Will the tax bankrupt people?
HMRC have however given those caught by this charge the chance to repent and change their ways before it is too late. Taxpayers can go to HMRC and request a settlement before the deadline kicks in. Under a settlement, employees will still need to pay the income tax and NI due with interest, but will likely avoid further penalties that could be payable if a settlement is not reached.
HMRC will automatically give employees with an annual taxable income of £50,000 or less five years to repay, and will consider longer deadlines and repayment schedules for those who can demonstrate that they would find repayment difficult. HMRC is however more unlikely to show such leniency to those who have failed to settle by the deadline, meaning that bankruptcies are possible.

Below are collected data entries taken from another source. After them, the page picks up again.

(** The place of one module, if its name is not skipped. *)
Definition place (project : string) (name_path : ppath) (name : string) : io (ppath * ppath) :=
  first ← lift_res (py_index (parts name_path) 0);
  if decide (first = "src") then
    if decide (project ≠ "") then
      parser_error (name +:+ ": Cannot specify src/ in a module name when --project option is used")
    else
      name_path ← lift_res (relative_to name_path (parse_path "src"));
      mret (src_path, name_path)
  else if decide (first = "contrib") then
    name_path ← lift_res (relative_to name_path (parse_path "contrib"));
    mret (contrib_path, name_path)
  else mret (contrib_path, name_path).
Definition strip_sep (name : string) : string :=
  of_chars (strip_chars (λ a, bool_decide (a = "/"%char)) (chars name)).
Definition target (project : string) (project_path : option ppath) (name : string)
    : io (option (ppath * string)) :=
  let name := strip_sep name in
  if decide (name = "") then mret None
  else
    let name_path := parse_path name in
    if (2 <? length (parts name_path))%nat then
      _ ← emit (EvOut ("Skipping " +:+ name +:+ ": module name can not be a path"));
      mret None
    else
      '(modpath, name_path) ← place project name_path name;
      let modpath := match project_path with Some p => join_path contrib_path p | None => modpath end in
      modname ← lift_res (py_index (parts name_path) 0);
      if allowedRE modname then mret (Some (modpath, modname))
      else
        _ ← emit (EvOut ("Skipping " +:+ modname
                  +:+ ": module name may only contain the characters [a-zA-Z0-9_-]"));
        mret None.
Fixpoint collect (project : string) (project_path : option ppath) (modnames : list string)
    : io (list (ppath * string)) :=
  match modnames with
  | [] => mret []
  | name :: modnames =>
      m ← target project project_path name;
      rest ← collect project project_path modnames;
      mret (option_list m ++ rest)
  end.
Definition main (project : string) (modnames : list string) : io Z :=
  _ ← check_directory src_path;
  _ ← check_directory contrib_path;
  project_path ← parse_project project;
  modules ← collect project project_path modnames;
  created ← all_run ((λ m, make_module m.1 m.2) <$> modules);
  _ ← (if created : bool then
         _ ← emit (EvOut "");
         _ ← emit (EvOut "Successfully created new modules");
         emit (EvOut "Run './waf configure' to include them in the build")
       else mret ());
  mret 0.
(** The exit status of the script. *)
Definition script (project : string) (modnames : list string) : io Z :=
  catch (main project modnames) (λ e,
    match e with
    | SystemExit code => mret code
    | _ => _ ← emit (EvException e); mret 1
    end).
End artifacts.

(** *** A run on a small tree *)
Definition lax : os :=
  {| mkdir_allowed := λ _, true; open_allowed := λ _, true; write_stop := λ _ _, None;
     rmtree_stop := λ _, None |}.
Definition demo_fs : fsys :=
  list_to_map [(["ns3"], Dir); (["ns3"; "src"], Dir); (["ns3"; "contrib"], Dir);
               (["ns3"; "src"; "core"], Dir)].
Example script_ex :
  let r := script lax ["ns3"] "" ["src/my-udp"; "a/b/c"; "we!"] (demo_fs, []) in
  (r.2, r.1.2, length (map_to_list r.1.1),
   r.1.1 !! ["ns3"; "src"; "my-udp"; "model"; "my-udp.h"] ) =
  (Ok 0,
   [EvOut "Skipping a/b/c: module name can not be a path";
    EvOut "Skipping we!: module name may only contain the characters [a-zA-Z0-9_-]";
    EvOut "Creating module /ns3/src/my-udp"; EvOut "";
    EvOut "Successfully created new modules";
    EvOut "Run './waf configure' to include them in the build"], 19%nat,
   Some (File (lines [
     "/* -*- Mode:C++; c-file-style:^gnu^; indent-tabs-mode:nil; -*- */";
     "#ifndef MY_UDP_H";
     "#define MY_UDP_H";
     "";
     "namespace ns3 {";
     "";
     "/* ... */";
     "";
     "}";
     "";
     "#endif /* MY_UDP_H */";
     ""]))).
Proof. vm_compute. reflexivity. Qed.

(** ** Names *)
(** A name that is one component of a path. *)
Definition component (s : string) : Prop := s ≠ "" ∧ s ≠ "." ∧ "/"%char ∉ chars s.
(** A component without a dot: a suffix is appended to it. *)
Definition plain_name (s : string) : Prop := s ≠ "" ∧ ("/"%char ∉ chars s) ∧ ("."%char ∉ chars s).

Lemma plain_component s : plain_name s → component s.
Proof. intros (? & ? & Hd). repeat split; [done| |done]. intros ->. apply Hd. by left. Qed.
Lemma plain_app s t : plain_name s → "/"%char ∉ chars t → "."%char ∉ chars t → plain_name (s +:+ t).
Proof.
  intros (Hn & ? & ?) ? ?. unfold plain_name. rewrite chars_app, !not_elem_of_app.
  repeat split; try done. by destruct s.
Qed.

Lemma parse_component s : component s → parse_path s = {| root := ""; comps := [s] |}.
Proof.
  intros (Hn & Hd & Hs). unfold parse_path, split. rewrite split_chars_none by done.
  assert (startswith s "/" = false) as ->.
  { destruct s as [|a s]; [done|]. unfold startswith, String.prefix.
    destruct (Ascii.ascii_dec a "/") as [->|]; [|by case_match]. destruct Hs. by left. }
  f_equal. csimpl. rewrite of_chars_chars, filter_cons, decide_True; [done|].
  unfold is_component. by rewrite bool_decide_eq_true_2.
Qed.
Lemma joinpath_component p s : component s → joinpath p s = {| root := root p; comps := comps p ++ [s] |}.
Proof. intros. unfold joinpath. by rewrite parse_component. Qed.

Lemma plain_not_up m s : plain_name m → m +:+ s ≠ "..".
Proof.
  destruct m as [|a m]; intros (Hn & _ & Hd); [done|]. intros [= -> _]. destruct Hd. by left.
Qed.
Lemma plain_not_up' m : plain_name m → m ≠ "..".
Proof. intros Hm. rewrite <-(append_nil_r m). by apply plain_not_up. Qed.
Lemma rst_not_up m : m +:+ ".rst" ≠ "..".
Proof. by destruct m as [|a [|b [|c m]]]. Qed.
Lemma component_rst m : component m → component (m +:+ ".rst").
Proof.
  intros (? & ? & ?). split_and!; [by destruct m|by destruct m as [|a [|b m]]|].
  rewrite chars_app, not_elem_of_app. split; [done|]. by apply (bool_decide_unpack _).
Qed.
Lemma name_stem_plain s : "."%char ∉ chars s → name_stem s = s.
Proof.
  intros Hd. unfold name_stem.
  rewrite <-(app_nil_r (reverse (chars s))), span_app; [|apply Forall_forall|done].
  - by destruct (reverse (chars s)).
  - intros a Ha. apply bool_decide_eq_true_2. intros ->. by rewrite elem_of_reverse in Ha.
Qed.
Lemma with_suffix_plain r c s suffix : "."%char ∉ chars s →
  with_suffix {| root := r; comps := c ++ [s] |} suffix =
    Ok {| root := r; comps := c ++ [s +:+ suffix] |}.
Proof.
  intros Hd. unfold with_suffix. simpl. rewrite reverse_snoc.
  by rewrite reverse_involutive, name_stem_plain.
Qed.
(** C31: a word that is written from texts and references, every dollar of a
    text doubled, is replaced by its texts as they are and by what its
    references give, in order; the pieces the code goes through are always the
    word itself, cut. *)
Theorem subst_arg_template eval t ns :
  (∀ ps, Forall wf_part ps →
     _subst_arg eval t ns (write_template ps) = fill_template eval t ns ps) ∧
  (∀ arg, mjoin (piece_source <$> pieces (String.length arg) (chars arg)) = chars arg).
Proof.
  split; [|intros arg; apply pieces_source; by rewrite length_chars].
  intros ps Hps. unfold _subst_arg, write_template. rewrite chars_of_chars, <-length_chars.
  rewrite chars_of_chars, pieces_template by done. unfold fill_template.
  by destruct (same_join_parts eval t ns ps) as [(e & -> & ->)|(vs1 & vs2 & -> & -> & IH)].
Qed.

(** ** Substitution keeps the shape of a pipeline *)

(** A pipeline without the texts that are substituted. *)
Definition blank : string → string := λ _, "".
Definition redirect_shape (r : redirect) : redirect :=
  match r with ToFile _ => ToFile "" | r => r end.
Definition blank_var (kv : string * string) : string * string := (kv.1, "").
Definition command_shape (c : command) : command :=
  Command (name c) (blank <$> argv c) (blank <$> stdin c) (redirect_shape <$> stdout c)
    (redirect_shape <$> stderr c) (fmap (M := list) blank_var <$> env_vars c).
Definition node_shape (n : node) : node :=
  match n with
  | NCommand c => NCommand (command_shape c)
  | NChdir d => NChdir (blank <$> d)
  | op => op
  end.

Section shape.
Context (eval : namespace → string → res value) (t : task) (ns : namespace).

Lemma subst_argv_shape l l' :
  res_map (_subst_arg eval t ns) l = Ok l' → blank <$> l' = blank <$> l.
Proof.
  revert l'. induction l as [|x l IH]; intros l' H; simpl in H; [by injection H as <-|].
  apply bind_ok in H as (y & _ & H). apply bind_ok in H as (ys & H & [= <-]). csimpl.
  by rewrite (IH ys).
Qed.
Lemma subst_opt_shape o o' : subst_opt eval t ns o = Ok o' → blank <$> o' = blank <$> o.
Proof.
  destruct o as [s|]; simpl; [|by intros [= <-]]. by intros (y & _ & [= <-])%bind_ok.
Qed.
Lemma subst_redirect_shape o o' :
  subst_redirect eval t ns o = Ok o' → redirect_shape <$> o' = redirect_shape <$> o.
Proof.
  destruct o as [[]|]; simpl; try by intros [= <-]. by intros (y & _ & [= <-])%bind_ok.
Qed.
Lemma subst_env_shape acc items vars :
  NoDup (acc.*1 ++ items.*1) → subst_env eval t ns acc items = Ok vars → vars.*1 = acc.*1 ++ items.*1.
Proof.
  revert acc. induction items as [|[k v] items IH]; intros acc Hnd H; simpl in *.
  { injection H as <-. by rewrite app_nil_r. }
  apply bind_ok in H as (s & _ & H).
  assert (dict_set acc k s = acc ++ [(k, s)]) as Hset.
  { apply dict_set_fresh. apply NoDup_app in Hnd as (_ & Hnd & _). intros Hk.
    apply (Hnd k Hk). by left. }
  rewrite Hset in H. apply IH in H; rewrite fmap_app in *; simpl in *; by rewrite <-app_assoc in *.
Qed.
Lemma blank_var_keys vars vars' : vars'.*1 = vars.*1 → blank_var <$> vars' = blank_var <$> vars.
Proof.
  intros H. change blank_var with ((λ k : string, (k, "")) ∘ (@fst string string)).
  by rewrite !list_fmap_compose, H.
Qed.

(** The keys of a dict are distinct. *)
Definition dict_env (n : node) : Prop :=
  match n with
  | NCommand c => ∀ vars, env_vars c = Some vars → NoDup vars.*1
  | _ => True
  end.

Lemma subst_node_shape n n' :
  dict_env n → subst_node eval t ns n = Ok n' → node_shape n' = node_shape n ∧ n ≠ NChdir None.
Proof.
  destruct n as [c|[d|]| | |]; simpl; intros Hd H; try by injection H as <-.
  - apply bind_ok in H as (c' & H & [= <-]). split; [|done]. unfold subst_command in H.
    apply bind_ok in H as (si & Hsi & H). apply bind_ok in H as (so & Hso & H).
    apply bind_ok in H as (se & Hse & H). apply bind_ok in H as (av & Hav & H).
    apply bind_ok in H as (ev & Hev & [= <-]). cbn [node_shape].
    unfold command_shape. cbn [name argv stdin stdout stderr env_vars].
    apply subst_opt_shape in Hsi as ->. apply subst_redirect_shape in Hso as ->.
    apply subst_redirect_shape in Hse as ->. apply subst_argv_shape in Hav as ->.
    do 2 f_equal. destruct (env_vars c) as [vars|]; [|by injection Hev as <-].
    apply bind_ok in Hev as (vars' & Hev & [= <-]). simpl. f_equal. apply blank_var_keys.
    apply (subst_env_shape [] vars vars'); [by apply Hd|done].
  - apply bind_ok in H as (d' & H & [= <-]). done.
  - done.
Qed.

Lemma subst_nodes_shape p p' :
  Forall dict_env p → res_map (subst_node eval t ns) p = Ok p' →
  node_shape <$> p' = node_shape <$> p ∧ NChdir None ∉ p.
Proof.
  intros Hp. revert p'. induction Hp as [|n p Hn Hp IH]; intros p' H; simpl in H.
  { injection H as <-. split; [done|]. apply not_elem_of_nil. }
  apply bind_ok in H as (n' & Hn' & H). apply bind_ok in H as (ns' & H & [= <-]). csimpl.
  apply subst_node_shape in Hn' as [-> ?]; [|done]. destruct (IH _ H) as [-> ?].
  split; [done|]. by apply not_elem_of_cons.
Qed.
End shape.

Lemma wf_dict_env p : wf_nodes p → Forall dict_env p.
Proof.
  assert (∀ c, wf_command c → dict_env (NCommand c)) as Hc.
  { intros c [_ _ _ _ H] vars Hv. by apply H in Hv as (_ & _ & ?). }
  induction 1 as [| |c op l [-> | ->]| |]; repeat constructor; auto.
Qed.

Lemma shape_last p p' d' :
  node_shape <$> p' = node_shape <$> p → last p' = Some (NChdir d') → ∃ d, last p = Some (NChdir d).
Proof.
  intros Hs Hl. assert (last (node_shape <$> p') = last (node_shape <$> p)) as H by by rewrite Hs.
  rewrite !fmap_last, Hl in H. destruct (last p) as [[c|d| | |]|]; [done| |done..]. by exists d.
Qed.

Lemma file_or_none_shape (o o' : option redirect) :
  redirect_shape <$> o' = redirect_shape <$> o →
  o = None ∨ (∃ f, o = Some (ToFile f)) → o' = None ∨ (∃ f, o' = Some (ToFile f)).
Proof. intros H [->|[f ->]]; destruct o' as [[]|]; simpl in H; naive_solver. Qed.

Lemma runnable_shape p p' : runnable p → node_shape <$> p' = node_shape <$> p → runnable p'.
Proof.
  intros Hp. revert p'.
  induction Hp as [c Ho|c p Ho Hp IH|c op p Hop Ho Hp IH|d|d p Hp IH]; intros p' Hs.
  - destruct p' as [|[c'| | | |] [|]]; simpl in Hs; try done. injection Hs as Hc.
    apply run_last. by apply (file_or_none_shape (stdout c)).
  - destruct p' as [|[c'| | | |] [|[] p']]; simpl in Hs; try done. injection Hs as Hn Ha Hi Hout.
    apply run_pipe; [|by apply IH]. rewrite Ho in Hout. by destruct (stdout c') as [[]|].
  - destruct p' as [|[c'| | | |] [|op' p']]; simpl in Hs; try done.
    injection Hs as Hn Ha Hi Hout He Hv Hop' Hrest.
    assert (op' = op) as ->. { by destruct Hop as [-> | ->], op'. }
    apply run_op; [done|by apply (file_or_none_shape (stdout c))|by apply IH].
  - destruct p' as [|[|[d'|]| | |] [|]]; simpl in Hs; try done. apply run_chdir_last.
  - destruct p' as [|[|[d'|]| | |] [|[] p']]; simpl in Hs; try done. injection Hs as Hrest.
    apply run_chdir. by apply IH.
Qed.
Definition nl : string := of_chars [newline].
Definition tab : string := of_chars ["009"%char].
Definition proto_name (p : Z) : res string :=
  if decide (p = 6) then Ok "TCP" else if decide (p = 17) then Ok "UDP" else Err KeyError.
Definition show_opt (s : option string) : string := default "None" s.
Definition show_value (label : string) (scale : float) (unit : string) (v : option float) : string :=
  tab +:+ label +:+ ": "
  +:+ match v with None => "None" | Some x => format_fixed 2 (fmul x scale) +:+ unit end +:+ nl.
(** The lines of one flow. *)
Definition show_flow (flow : Flow) : io unit :=
  match fiveTuple flow with
  | None => throw AttributeError
  | Some t =>
      proto ← lift_res (proto_name (protocol t));
      _ ← print ("FlowID: " +:+ pretty (flowId flow) +:+ " (" +:+ proto +:+ " "
        +:+ show_opt (sourceAddress t) +:+ "/" +:+ pretty (sourcePort t) +:+ " --> "
        +:+ show_opt (destinationAddress t) +:+ "/" +:+ pretty (destinationPort t) +:+ ")" +:+ nl);
      _ ← print (show_value "TX bitrate" (lit 1 (-3)) " kbit/s" (txBitrate flow));
      _ ← print (show_value "RX bitrate" (lit 1 (-3)) " kbit/s" (rxBitrate flow));
      _ ← print (show_value "Mean Delay" (lit 1 3) " ms" (delayMean flow));
      print (show_value "Packet Loss Ratio" (float_int 100) " %" (packetLossRatio flow))
  end.
Definition main : io unit :=
  _ ← print "Reading XML file  ";
  '(_, sim_list) ← read_events 0 [] document.1;
  _ ← (match document.2 with Some e => throw e | None => mret () end);
  _ ← print (" done." +:+ nl);
  for_each (for_each show_flow) sim_list.
End main.

(** ** The element is handled once, at the root *)

Lemma read_events_inner e level sims es :
  0 < level → read_events level sims (events e ++ es) = read_events level sims es.
Proof.
  intros Hl. revert level sims es Hl. induction e as [[t a x cs] Hcs] using element_ind'. cbn [children] in Hcs.
  intros level sims es Hl. cbn [events app read_events].
  assert (∀ lv rest, 0 < lv → read_events lv sims (flat_map events cs ++ rest)
          = read_events lv sims rest) as Hin.
  { induction Hcs as [|c cs Hc Hcs IH]; intros lv rest Hlv; [done|].
    simpl. rewrite <-app_assoc, Hc by done. by apply IH. }
  rewrite <-app_assoc, Hin by lia. cbn [app read_events].
  replace (level + 1 - 1) with level by lia. rewrite decide_False by lia. done.
Qed.

Lemma read_events_document e out :
  read_events 0 [] (events e) out =
  if decide (tag e = "FlowMonitor") then
    match Simulation e with
    | Ok sim => (out +:+ ".", Ok (0, [sim]))
    | Err x => (out, Err x)
    end
  else (out, Ok (0, [])).
Proof.
  destruct e as [t a x cs]. cbn [events read_events app].
  assert (∀ rest, read_events (0 + 1) [] (flat_map events cs ++ rest)
          = read_events (0 + 1) [] rest) as Hin.
  { intros rest. revert rest. induction cs as [|c cs IH]; intros rest; [done|].
    simpl. rewrite <-app_assoc, read_events_inner by lia. apply IH. }
  rewrite Hin. cbn [read_events]. simpl (0 + 1 - 1).
  destruct (decide (t = "FlowMonitor")) as [->|Ht].
  - rewrite decide_True by done. unfold mbind, eff_bind, lift_res. cbn [tag].
    by destruct (Simulation _).
  - rewrite decide_False by naive_solver. cbn [tag]. by rewrite decide_False.
Qed.

(** ** What a simulation is read to *)

(** The entries of the classifier and of the probes, in document order. *)
Definition class_entry (el : element) : res (Z * FiveTuple) :=
  id ← get_int el "flowId"; t ← new_five_tuple el; Ok (id, t).
Definition probe_entries (probe : element) : res (list (Z * ProbeFlowStats)) :=
  id ← get_int probe "index"; each (new_probe_stats id) (findall probe "FlowStats").

(** The flow that an id stands for is the last one that has it. *)
Definition position (fs : list Flow) (id : Z) (i : nat) : Prop :=
  (∃ f, fs !! i = Some f ∧ flowId f = id) ∧
  ∀ j f, fs !! j = Some f → flowId f = id → (j ≤ i)%nat.

Lemma build_map_lookup n m fs id i :
  build_map n m fs !! id = Some i ↔
  (∃ j, i = (n + j)%nat ∧ position fs id j) ∨
  (m !! id = Some i ∧ ∀ f, f ∈ fs → flowId f ≠ id).
Proof.
  revert n m. induction fs as [|f fs IH]; intros n m; simpl.
  { split; [|intros [(j & _ & (f & Hf & _) & _)|[? _]]; done].
    intros H. right. split; [done|]. intros f Hf. by apply elem_of_nil in Hf. }
  rewrite IH. split.
  - intros [(j & -> & (g & Hg & Hid) & Hlast)|[Hm Hno]].
    + left. exists (S j). split; [lia|]. split; [by exists g|].
      intros [|k] h Hk Hh; [lia|]. apply Hlast in Hk; [lia|done].
    + destruct (decide (flowId f = id)) as [<-|Hne].
      * rewrite lookup_insert, decide_True in Hm by done. injection Hm as <-. left. exists 0%nat.
        split; [lia|]. split; [by exists f|]. intros [|k] h Hk Hh; [lia|].
        simpl in Hk. apply list_elem_of_lookup_2 in Hk. by apply Hno in Hk.
      * rewrite lookup_insert_ne in Hm by done. right. split; [done|].
        intros g [->|Hg]%elem_of_cons; [done|by apply Hno].
  - intros [([|j] & -> & (g & Hg & Hid) & Hlast)|[Hm Hno]].
    + injection Hg as ->. right. split; [by rewrite lookup_insert, decide_True; [f_equal; lia|]|].
      intros h Hh Hhid. apply list_elem_of_lookup_1 in Hh as [k Hk].
      specialize (Hlast (S k) h Hk Hhid). lia.
    + left. exists j. split; [lia|]. split; [by exists g|].
      intros k h Hk Hh. specialize (Hlast (S k) h Hk Hh). lia.
    + right. split; [|intros g Hg; apply Hno; by right].
      rewrite lookup_insert_ne; [done|]. apply Hno. by left.
Qed.
Lemma flow_map_lookup fs id i : build_map 0 ∅ fs !! id = Some i ↔ position fs id i.
Proof.
  rewrite build_map_lookup. split.
  - intros [(j & -> & H)|[H _]]; [done|]. by rewrite lookup_empty in H.
  - intros H. left. by exists i.
Qed.

(** A sequence of changes of flows, by id. *)
Fixpoint update_all (flow_map : gmap Z nat) (us : list (Z * (Flow → Flow))) (fs : list Flow)
    : res (list Flow) :=
  match us with
  | [] => Ok fs
  | (id, g) :: us => fs ← update_flow flow_map id g fs; update_all flow_map us fs
  end.

Lemma update_all_app flow_map us vs fs :
  update_all flow_map (us ++ vs) fs = (fs ← update_all flow_map us fs; update_all flow_map vs fs).
Proof.
  revert fs. induction us as [|[id g] us IH]; intros fs; simpl; [done|].
  destruct (update_flow flow_map id g fs); [apply IH|done].
Qed.
Lemma each_ok_cons {A B} (f : A → res B) x l ys :
  each f (x :: l) = Ok ys ↔ ∃ y zs, f x = Ok y ∧ each f l = Ok zs ∧ ys = y :: zs.
Proof.
  simpl. rewrite bind_ok. setoid_rewrite bind_ok. split.
  - intros (y & Hy & zs & Hzs & [= <-]). by exists y, zs.
  - intros (y & zs & Hy & Hzs & ->). by exists y; split; [|exists zs].
Qed.

Lemma classify_flows_ok flow_map els fs fs' :
  classify flow_map els fs = Ok fs' ↔
  ∃ ts, each class_entry els = Ok ts ∧
        update_all flow_map ((λ p : Z * FiveTuple, (p.1, set_five_tuple p.2)) <$> ts) fs = Ok fs'.
Proof.
  revert fs. induction els as [|el els IH]; intros fs.
  { simpl. split; [by intros [= <-]; exists []|by intros (ts & [= <-] & H)]. }
  cbn [classify]. setoid_rewrite each_ok_cons. unfold class_entry at 1.
  rewrite bind_ok. split.
  - intros (id & Hid & H). apply bind_ok in H as (t & Ht & H). apply bind_ok in H as (fs1 & H1 & H).
    apply IH in H as (ts & Hts & H). exists ((id, t) :: ts). split.
    + exists (id, t), ts. by rewrite Hid, Ht.
    + csimpl. by rewrite H1.
  - intros (? & (y & ts & Hy & Hts & ->) & H). apply bind_ok in Hy as (id & Hid & Hy).
    apply bind_ok in Hy as (t & Ht & [= <-]). csimpl in H. apply bind_ok in H as (fs1 & H1 & H).
    exists id. split; [done|]. rewrite Ht. simpl. rewrite H1. simpl. apply IH. by exists ts.
Qed.

Lemma add_stats_ok flow_map probe els fs fs' :
  add_stats flow_map probe els fs = Ok fs' ↔
  ∃ ss, each (new_probe_stats probe) els = Ok ss ∧
        update_all flow_map ((λ p : Z * ProbeFlowStats, (p.1, add_probe p.2)) <$> ss) fs = Ok fs'.
Proof.
  revert fs. induction els as [|el els IH]; intros fs.
  { simpl. split; [by intros [= <-]; exists []|by intros (ts & [= <-] & H)]. }
  cbn [add_stats]. setoid_rewrite each_ok_cons. rewrite bind_ok. split.
  - intros ([id s] & Hs & H). apply bind_ok in H as (fs1 & H1 & H).
    apply IH in H as (ss & Hss & H). exists ((id, s) :: ss). split; [by exists (id, s), ss|].
    csimpl. by rewrite H1.
  - intros (? & ([id s] & ss & Hy & Hss & ->) & H). csimpl in H.
    apply bind_ok in H as (fs1 & H1 & H). exists (id, s). split; [done|]. cbn.
    rewrite H1. simpl. apply IH. by exists ss.
Qed.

The first step for those concerned is to look back through time, like Scrooge himself, and reflect on past activity by reviewing any loan arrangements that have been put in place since 6 April 1999. If the loan arrangements do fall foul of the disguised remuneration rules, employees and employers may wish to consider negotiating an arrangement settlement with HMRC to repay the tax on more acceptable terms (although time is running out and HMRC won’t guarantee that they’ll get through everyone who had not pre-registered by 30 September) and also thinking about what mitigation strategies can be put in place.
HMRC have estimated that 50,000 individuals will be affected by the change: only 5,000 have already chosen to settle and a further 20,000 have registered an interest to do so. A failure to resolve these mistakes could lead to an unpleasant visit from the ghost of budgets past in the not too distant future.